* [WORK ORDER]: All that should appear is the run of lines from the one containing "- by exists [(t', raw)]." through the end of the records, each repeated exactly.

(Collected data entries)
━━━━
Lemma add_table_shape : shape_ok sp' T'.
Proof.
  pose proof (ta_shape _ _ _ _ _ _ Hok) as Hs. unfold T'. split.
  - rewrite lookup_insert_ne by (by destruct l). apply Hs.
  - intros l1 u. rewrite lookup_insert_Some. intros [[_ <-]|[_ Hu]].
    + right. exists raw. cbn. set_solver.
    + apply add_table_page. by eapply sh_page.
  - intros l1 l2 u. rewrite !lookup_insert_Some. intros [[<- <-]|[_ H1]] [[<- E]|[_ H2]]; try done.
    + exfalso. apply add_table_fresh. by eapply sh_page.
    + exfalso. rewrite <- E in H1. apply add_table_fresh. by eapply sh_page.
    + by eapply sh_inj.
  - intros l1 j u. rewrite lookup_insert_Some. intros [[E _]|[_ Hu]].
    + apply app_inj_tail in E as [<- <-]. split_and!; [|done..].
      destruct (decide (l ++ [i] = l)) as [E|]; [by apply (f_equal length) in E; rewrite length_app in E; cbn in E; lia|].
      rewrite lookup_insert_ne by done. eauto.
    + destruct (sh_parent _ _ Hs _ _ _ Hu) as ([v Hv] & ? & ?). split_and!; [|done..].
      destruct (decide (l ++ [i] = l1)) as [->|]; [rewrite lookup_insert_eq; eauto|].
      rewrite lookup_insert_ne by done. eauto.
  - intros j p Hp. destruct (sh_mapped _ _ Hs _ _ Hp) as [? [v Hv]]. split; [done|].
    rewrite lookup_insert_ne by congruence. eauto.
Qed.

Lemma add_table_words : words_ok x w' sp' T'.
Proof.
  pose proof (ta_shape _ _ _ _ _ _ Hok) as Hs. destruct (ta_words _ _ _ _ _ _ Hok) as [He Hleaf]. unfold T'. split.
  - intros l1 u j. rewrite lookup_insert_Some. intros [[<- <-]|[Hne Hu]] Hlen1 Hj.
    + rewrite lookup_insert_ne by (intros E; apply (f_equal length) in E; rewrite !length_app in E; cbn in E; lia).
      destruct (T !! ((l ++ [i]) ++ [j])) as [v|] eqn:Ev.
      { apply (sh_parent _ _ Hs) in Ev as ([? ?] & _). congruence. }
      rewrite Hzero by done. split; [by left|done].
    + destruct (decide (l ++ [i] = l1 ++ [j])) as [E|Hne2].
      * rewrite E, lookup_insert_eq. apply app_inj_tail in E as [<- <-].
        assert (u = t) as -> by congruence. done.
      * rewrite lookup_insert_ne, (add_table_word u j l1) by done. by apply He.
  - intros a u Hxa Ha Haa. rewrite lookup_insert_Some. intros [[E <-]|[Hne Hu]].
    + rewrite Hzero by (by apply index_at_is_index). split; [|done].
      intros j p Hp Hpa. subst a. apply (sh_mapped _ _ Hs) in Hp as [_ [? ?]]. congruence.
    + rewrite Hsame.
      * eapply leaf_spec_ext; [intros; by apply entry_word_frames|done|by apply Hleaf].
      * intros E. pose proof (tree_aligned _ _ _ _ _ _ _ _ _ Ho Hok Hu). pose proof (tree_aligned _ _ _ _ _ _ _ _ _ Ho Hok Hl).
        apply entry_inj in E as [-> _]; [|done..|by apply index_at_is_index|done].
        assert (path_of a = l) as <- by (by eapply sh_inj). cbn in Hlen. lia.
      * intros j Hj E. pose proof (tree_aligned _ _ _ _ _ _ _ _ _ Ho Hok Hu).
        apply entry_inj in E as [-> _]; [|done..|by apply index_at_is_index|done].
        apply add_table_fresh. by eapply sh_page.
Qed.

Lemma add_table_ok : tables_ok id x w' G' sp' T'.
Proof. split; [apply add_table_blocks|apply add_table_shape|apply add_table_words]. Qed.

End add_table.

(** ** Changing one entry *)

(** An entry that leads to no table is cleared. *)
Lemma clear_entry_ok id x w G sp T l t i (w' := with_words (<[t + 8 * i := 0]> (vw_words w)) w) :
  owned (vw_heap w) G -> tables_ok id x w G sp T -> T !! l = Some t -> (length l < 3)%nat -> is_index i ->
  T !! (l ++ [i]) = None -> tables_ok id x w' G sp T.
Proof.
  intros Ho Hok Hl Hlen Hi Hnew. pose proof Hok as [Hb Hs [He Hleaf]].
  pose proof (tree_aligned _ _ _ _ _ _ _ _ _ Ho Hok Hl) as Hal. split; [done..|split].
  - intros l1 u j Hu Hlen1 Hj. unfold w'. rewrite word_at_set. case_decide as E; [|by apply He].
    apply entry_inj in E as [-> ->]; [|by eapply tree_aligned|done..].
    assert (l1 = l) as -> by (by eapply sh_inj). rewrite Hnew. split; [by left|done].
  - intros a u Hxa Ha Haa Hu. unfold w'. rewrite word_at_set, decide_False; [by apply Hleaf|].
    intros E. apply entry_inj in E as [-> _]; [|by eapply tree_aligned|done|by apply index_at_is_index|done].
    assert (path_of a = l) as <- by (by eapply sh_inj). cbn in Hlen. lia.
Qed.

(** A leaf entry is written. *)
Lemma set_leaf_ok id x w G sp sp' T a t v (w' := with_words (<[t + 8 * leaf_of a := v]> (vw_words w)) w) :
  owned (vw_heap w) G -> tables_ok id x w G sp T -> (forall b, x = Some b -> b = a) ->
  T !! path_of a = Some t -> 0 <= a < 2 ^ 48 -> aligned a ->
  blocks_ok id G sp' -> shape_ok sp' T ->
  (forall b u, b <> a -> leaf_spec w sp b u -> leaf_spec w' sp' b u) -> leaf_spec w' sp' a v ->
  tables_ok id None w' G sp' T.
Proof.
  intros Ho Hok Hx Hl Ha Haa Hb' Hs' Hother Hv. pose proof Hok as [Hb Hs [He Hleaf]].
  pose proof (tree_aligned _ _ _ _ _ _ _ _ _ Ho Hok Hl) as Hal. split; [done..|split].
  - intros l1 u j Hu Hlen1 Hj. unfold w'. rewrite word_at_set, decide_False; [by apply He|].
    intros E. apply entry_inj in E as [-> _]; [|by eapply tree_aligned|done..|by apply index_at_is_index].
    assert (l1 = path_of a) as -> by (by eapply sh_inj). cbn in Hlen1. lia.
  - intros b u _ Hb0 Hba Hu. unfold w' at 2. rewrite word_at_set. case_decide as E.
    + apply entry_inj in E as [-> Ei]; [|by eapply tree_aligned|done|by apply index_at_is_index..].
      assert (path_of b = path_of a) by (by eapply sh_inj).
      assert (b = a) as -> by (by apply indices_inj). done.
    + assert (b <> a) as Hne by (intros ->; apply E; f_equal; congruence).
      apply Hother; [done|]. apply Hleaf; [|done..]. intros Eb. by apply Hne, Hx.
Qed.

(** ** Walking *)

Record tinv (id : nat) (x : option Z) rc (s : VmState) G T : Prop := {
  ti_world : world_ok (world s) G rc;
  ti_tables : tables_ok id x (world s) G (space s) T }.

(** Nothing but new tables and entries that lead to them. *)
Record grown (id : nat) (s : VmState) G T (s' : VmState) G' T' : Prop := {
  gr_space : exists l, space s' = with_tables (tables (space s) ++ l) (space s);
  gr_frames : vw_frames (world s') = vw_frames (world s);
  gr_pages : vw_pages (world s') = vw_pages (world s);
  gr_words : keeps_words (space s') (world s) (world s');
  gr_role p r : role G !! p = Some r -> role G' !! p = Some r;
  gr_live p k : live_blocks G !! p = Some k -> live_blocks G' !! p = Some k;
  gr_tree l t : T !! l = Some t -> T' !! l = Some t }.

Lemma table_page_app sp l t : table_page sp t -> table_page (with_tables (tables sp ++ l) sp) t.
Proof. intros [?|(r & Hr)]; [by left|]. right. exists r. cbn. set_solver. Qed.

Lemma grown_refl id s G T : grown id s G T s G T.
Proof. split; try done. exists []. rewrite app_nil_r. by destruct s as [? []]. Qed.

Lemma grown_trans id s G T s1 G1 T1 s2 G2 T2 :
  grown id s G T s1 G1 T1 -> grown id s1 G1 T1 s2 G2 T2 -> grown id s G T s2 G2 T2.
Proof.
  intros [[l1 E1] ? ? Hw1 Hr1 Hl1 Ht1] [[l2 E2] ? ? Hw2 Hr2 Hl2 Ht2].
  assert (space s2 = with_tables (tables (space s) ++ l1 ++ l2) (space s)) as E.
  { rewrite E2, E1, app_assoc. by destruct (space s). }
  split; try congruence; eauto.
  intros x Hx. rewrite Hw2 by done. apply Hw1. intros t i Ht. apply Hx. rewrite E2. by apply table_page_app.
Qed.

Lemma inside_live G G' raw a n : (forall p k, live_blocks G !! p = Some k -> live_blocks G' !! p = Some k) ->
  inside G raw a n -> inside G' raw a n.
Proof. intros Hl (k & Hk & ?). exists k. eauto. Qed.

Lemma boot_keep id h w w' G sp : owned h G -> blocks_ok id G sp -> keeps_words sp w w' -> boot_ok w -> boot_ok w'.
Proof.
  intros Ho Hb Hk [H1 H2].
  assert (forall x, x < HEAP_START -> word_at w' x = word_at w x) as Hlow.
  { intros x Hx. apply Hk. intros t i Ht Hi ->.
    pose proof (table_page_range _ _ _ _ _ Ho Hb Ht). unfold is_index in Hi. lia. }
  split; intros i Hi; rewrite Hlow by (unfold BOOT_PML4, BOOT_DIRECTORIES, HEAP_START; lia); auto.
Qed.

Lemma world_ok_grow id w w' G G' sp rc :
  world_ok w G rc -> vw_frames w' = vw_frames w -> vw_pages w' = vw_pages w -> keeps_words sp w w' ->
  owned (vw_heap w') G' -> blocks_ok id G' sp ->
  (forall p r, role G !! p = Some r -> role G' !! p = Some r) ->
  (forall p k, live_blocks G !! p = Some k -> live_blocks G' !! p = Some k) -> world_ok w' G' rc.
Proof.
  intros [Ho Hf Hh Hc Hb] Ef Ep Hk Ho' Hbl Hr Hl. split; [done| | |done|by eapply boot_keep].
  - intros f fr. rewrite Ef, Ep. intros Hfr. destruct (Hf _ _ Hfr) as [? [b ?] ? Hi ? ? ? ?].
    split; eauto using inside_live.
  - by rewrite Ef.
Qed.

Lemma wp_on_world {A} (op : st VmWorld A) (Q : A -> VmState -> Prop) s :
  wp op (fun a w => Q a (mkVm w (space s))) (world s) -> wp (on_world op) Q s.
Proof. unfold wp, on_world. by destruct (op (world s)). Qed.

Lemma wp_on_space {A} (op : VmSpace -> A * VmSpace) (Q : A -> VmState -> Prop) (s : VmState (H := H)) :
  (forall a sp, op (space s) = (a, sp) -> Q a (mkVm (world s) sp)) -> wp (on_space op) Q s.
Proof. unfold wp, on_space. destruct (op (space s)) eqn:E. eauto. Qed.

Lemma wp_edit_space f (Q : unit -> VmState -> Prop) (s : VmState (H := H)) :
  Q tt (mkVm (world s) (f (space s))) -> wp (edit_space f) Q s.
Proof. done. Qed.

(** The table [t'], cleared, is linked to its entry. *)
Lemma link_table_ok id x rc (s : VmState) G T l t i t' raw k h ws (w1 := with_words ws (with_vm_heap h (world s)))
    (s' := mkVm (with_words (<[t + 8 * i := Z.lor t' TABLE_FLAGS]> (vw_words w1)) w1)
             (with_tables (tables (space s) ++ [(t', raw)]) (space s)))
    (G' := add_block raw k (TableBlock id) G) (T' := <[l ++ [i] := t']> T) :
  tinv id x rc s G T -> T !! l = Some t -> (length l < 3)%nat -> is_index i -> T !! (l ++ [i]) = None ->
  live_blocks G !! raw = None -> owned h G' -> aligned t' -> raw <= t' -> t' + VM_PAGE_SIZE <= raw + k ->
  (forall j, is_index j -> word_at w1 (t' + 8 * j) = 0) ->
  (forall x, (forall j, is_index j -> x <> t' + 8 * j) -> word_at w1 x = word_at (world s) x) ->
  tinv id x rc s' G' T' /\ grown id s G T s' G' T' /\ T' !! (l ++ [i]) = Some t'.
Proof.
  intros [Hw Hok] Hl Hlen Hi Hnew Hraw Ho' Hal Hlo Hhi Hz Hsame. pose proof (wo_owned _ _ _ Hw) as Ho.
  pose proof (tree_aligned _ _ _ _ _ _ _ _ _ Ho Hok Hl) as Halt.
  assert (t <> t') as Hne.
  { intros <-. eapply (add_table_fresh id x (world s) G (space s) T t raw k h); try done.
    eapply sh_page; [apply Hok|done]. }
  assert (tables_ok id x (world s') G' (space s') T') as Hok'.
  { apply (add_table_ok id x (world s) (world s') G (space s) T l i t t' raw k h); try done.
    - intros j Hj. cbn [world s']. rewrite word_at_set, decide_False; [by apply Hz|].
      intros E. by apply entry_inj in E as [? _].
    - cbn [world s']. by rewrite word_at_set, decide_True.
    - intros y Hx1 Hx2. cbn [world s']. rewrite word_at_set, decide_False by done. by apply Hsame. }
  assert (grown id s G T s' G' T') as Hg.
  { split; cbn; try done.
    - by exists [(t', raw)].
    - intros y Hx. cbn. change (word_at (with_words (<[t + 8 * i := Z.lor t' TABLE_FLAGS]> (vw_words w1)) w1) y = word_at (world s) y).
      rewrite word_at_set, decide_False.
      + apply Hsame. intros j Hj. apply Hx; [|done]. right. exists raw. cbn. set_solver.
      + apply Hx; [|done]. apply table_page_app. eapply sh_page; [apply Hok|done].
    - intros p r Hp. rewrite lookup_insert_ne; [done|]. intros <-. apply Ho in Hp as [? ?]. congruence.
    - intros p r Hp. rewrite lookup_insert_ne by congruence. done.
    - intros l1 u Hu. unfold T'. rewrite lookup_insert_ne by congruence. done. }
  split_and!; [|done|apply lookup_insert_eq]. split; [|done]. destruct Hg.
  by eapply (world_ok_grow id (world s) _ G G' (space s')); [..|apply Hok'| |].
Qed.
━━━━
* [ANSWER BOX]:
    - by exists [(t', raw)].
    - intros y Hx. cbn. change (word_at (with_words (<[t + 8 * i := Z.lor t' TABLE_FLAGS]> (vw_words w1)) w1) y = word_at (world s) y).
      rewrite word_at_set, decide_False.
      + apply Hsame. intros j Hj. apply Hx; [|done]. right. exists raw. cbn. set_solver.
      + apply Hx; [|done]. apply table_page_app. eapply sh_page; [apply Hok|done].
    - intros p r Hp. rewrite lookup_insert_ne; [done|]. intros <-. apply Ho in Hp as [? ?]. congruence.
    - intros p r Hp. rewrite lookup_insert_ne by congruence. done.
    - intros l1 u Hu. unfold T'. rewrite lookup_insert_ne by congruence. done. }
  split_and!; [|done|apply lookup_insert_eq]. split; [|done]. destruct Hg.
  by eapply (world_ok_grow id (world s) _ G G' (space s')); [..|apply Hok'| |].
Qed.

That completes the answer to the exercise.